(* ===== verification/ClientApi.v ===== *)
(** The functions of the client library (baselib/safhpi.cpp and the remote calls
    of baselib/ohpi.cpp).

    A function checks its arguments, hands them to [ohc_sess_rpc] and adapts what
    comes back: domain ids become those of the client, entity paths get the root of
    the domain appended.  A number is a [Z]; a pointer to an object that is only
    written is a [ptr], one to an object that is read is an [option value]; the
    structures are the values of file Marshal, their fields found by the
    declarations of file MarshalStructs.  A function returns its code and what it
    stored through the pointers it writes, in the order of its parameters; an
    early return gives no list and stores nothing.

    [my_entity] is that of the configuration, [stack] what an uninitialised local
    object holds.  A version of [oh_lookup_*] that returns a name is used as the
    test whether there is one. *)
From S2P Require Import Prelude EnumNames SaHpi DomainState TextBuffer EntityPath Validate Marshal MarshalTypes MarshalHpi MarshalStructs Server Client.
#[local] Open Scope string_scope.
#[local] Open Scope list_scope.
#[local] Open Scope Z_scope.

(** * Objects *)

Inductive ptr := NULL | Addr.
Definition is_null (p : ptr) : bool := match p with NULL => true | Addr => false end.

(** What a call left in the object of a pointer. *)
Inductive stored := Kept | Stored (v : value) | Indeterminate.

Inductive step := Fld (name : string) | Elt (i : nat).

Fixpoint field_index (fs : list (string * ctype)) (name : string) : option (nat * ctype) :=
  match fs with
  | [] => None
  | (n, c) :: fs' =>
      if String.eqb n name then Some (0%nat, c) else prod_map S id <$> field_index fs' name
  end.

(** The object at a path in an object of type [c]; the value of a union is that
    of its selected member. *)
Fixpoint read_at (c : ctype) (path : list step) (v : value) : outcome value :=
  match path with
  | [] => Done v
  | s :: path' =>
      match c, s, v with
      | CStruct fs, Fld n, VStruct vs =>
          match field_index fs n with
          | Some (i, c') => match vs !! i with Some v' => read_at c' path' v' | None => Undefined end
          | None => Undefined
          end
      | CArray c' _, Elt i, VArray vs =>
          match vs !! i with Some v' => read_at c' path' v' | None => Undefined end
      | CUnion ms, Fld n, _ =>
          match field_index ms n with Some (_, c') => read_at c' path' v | None => Undefined end
      | _, _, _ => Undefined
      end
  end.

Definition num_at (c : ctype) (path : list step) (v : value) : outcome Z :=
  let* v := read_at c path v in match v with VNum z => Done z | _ => Undefined end.

(** Replacing the object at a path by [f] of it. *)
Fixpoint update_at (c : ctype) (path : list step) (f : value -> outcome value) (v : value) : outcome value :=
  match path with
  | [] => f v
  | s :: path' =>
      match c, s, v with
      | CStruct fs, Fld n, VStruct vs =>
          match field_index fs n with
          | Some (i, c') =>
              match vs !! i with
              | Some v' => let* v' := update_at c' path' f v' in Done (VStruct (<[i := v']> vs))
              | None => Undefined
              end
          | None => Undefined
          end
      | CArray c' _, Elt i, VArray vs =>
          match vs !! i with
          | Some v' => let* v' := update_at c' path' f v' in Done (VArray (<[i := v']> vs))
          | None => Undefined
          end
      | CUnion ms, Fld n, _ =>
          match field_index ms n with Some (_, c') => update_at c' path' f v | None => Undefined end
      | _, _, _ => Undefined
      end
  end.

Definition nums (vs : list value) : option (list Z) :=
  mapM (fun v => match v with VNum z => Some z | _ => None end) vs.

(** Text buffers and entity paths as values and as records. *)
Definition textbuffer_of (v : value) : outcome SaHpiTextBufferT :=
  match v with
  | VStruct [VNum t; VNum l; VNum n; VArray bytes] =>
      match nums bytes with
      | Some bytes => Done {| DataType := t; Language := l; DataLength := n; Data := bytes |}
      | None => Undefined
      end
  | _ => Undefined
  end.

Definition entity_of (v : value) : option SaHpiEntityT :=
  match v with
  | VStruct [VNum t; VNum l] => Some {| EntityType := t; EntityLocation := l |}
  | _ => None
  end.

Definition ep_of (v : value) : outcome SaHpiEntityPathT :=
  match v with
  | VStruct [VArray es] =>
      match mapM entity_of es with Some es => Done {| Entry := es |} | None => Undefined end
  | _ => Undefined
  end.

Definition value_of_entity (e : SaHpiEntityT) : value :=
  VStruct [VNum (EntityType e); VNum (EntityLocation e)].
Definition value_of_ep (ep : SaHpiEntityPathT) : value :=
  VStruct [VArray (value_of_entity <$> Entry ep)].

(** [oh_concat_ep] on a path in an object. *)
Definition concat_root (root : SaHpiEntityPathT) (v : value) : outcome value :=
  let* ep := ep_of v in
  match snd (oh_concat_ep (Some ep) (Some root)) with
  | Some ep => Done (value_of_ep ep)
  | None => Undefined
  end.

Definition append_root (c : ctype) (path : list step) (root : SaHpiEntityPathT) (s : stored) : outcome stored :=
  match s with
  | Stored v => let* v := update_at c path (concat_root root) v in Done (Stored v)
  | Indeterminate | Kept => Undefined
  end.

Definition set_number (c : ctype) (path : list step) (z : Z) (s : stored) : outcome stored :=
  match s with
  | Stored v => let* v := update_at c path (fun _ => Done (VNum z)) v in Done (Stored v)
  | Indeterminate | Kept => Undefined
  end.

Definition number_of (c : ctype) (path : list step) (s : stored) : outcome Z :=
  match s with Stored v => num_at c path v | Indeterminate | Kept => Undefined end.

(** [if (P) { memcpy(P, &local, sizeof) }]. *)
Definition copied (p : ptr) (s : stored) : stored :=
  match p, s with
  | NULL, _ => Kept
  | Addr, Kept => Indeterminate
  | Addr, s => s
  end.

(** The event as [oh_valid_addevent] and the checks of [saHpiEventLogEntryAdd]
    see it: the data of a user event, of another event only its type. *)
Definition event_of (v : value) : outcome SaHpiEventT :=
  match v with
  | VStruct [VNum source; VNum type; VNum time; VNum severity; data] =>
      let* u :=
        if type =? SAHPI_ET_USER then
          let* t := read_at SaHpiEventUnionT_decl [Fld "UserEvent"; Fld "UserEventData"] data in
          let* t := textbuffer_of t in Done (UserEvent t)
        else Done (UnknownEvent type []) in
      Done {| Source := source; event_Timestamp := time; event_Severity := severity; EventDataUnion := u |}
  | _ => Undefined
  end.

(** * The parameters of the remote calls

    What [ClientRpcParams] is given for the request after the session, and for
    the reply after the return code. *)
Record client_params := {
  function : tHpiFucntionId;
  in_types : list ctype;
  out_types : list ctype
}.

——————

### Exercise details
When you reach the line containing "match s with Stored" in the data above, start copying exactly, and stop after the line containing "(** * The parameters of the remote calls".

### Solution
  match s with Stored v => num_at c path v | Indeterminate | Kept => Undefined end.

(** [if (P) { memcpy(P, &local, sizeof) }]. *)
Definition copied (p : ptr) (s : stored) : stored :=
  match p, s with
  | NULL, _ => Kept
  | Addr, Kept => Indeterminate
  | Addr, s => s
  end.

(** The event as [oh_valid_addevent] and the checks of [saHpiEventLogEntryAdd]
    see it: the data of a user event, of another event only its type. *)
Definition event_of (v : value) : outcome SaHpiEventT :=
  match v with
  | VStruct [VNum source; VNum type; VNum time; VNum severity; data] =>
      let* u :=
        if type =? SAHPI_ET_USER then
          let* t := read_at SaHpiEventUnionT_decl [Fld "UserEvent"; Fld "UserEventData"] data in
          let* t := textbuffer_of t in Done (UserEvent t)
        else Done (UnknownEvent type []) in
      Done {| Source := source; event_Timestamp := time; event_Severity := severity; EventDataUnion := u |}
  | _ => Undefined
  end.

(** * The parameters of the remote calls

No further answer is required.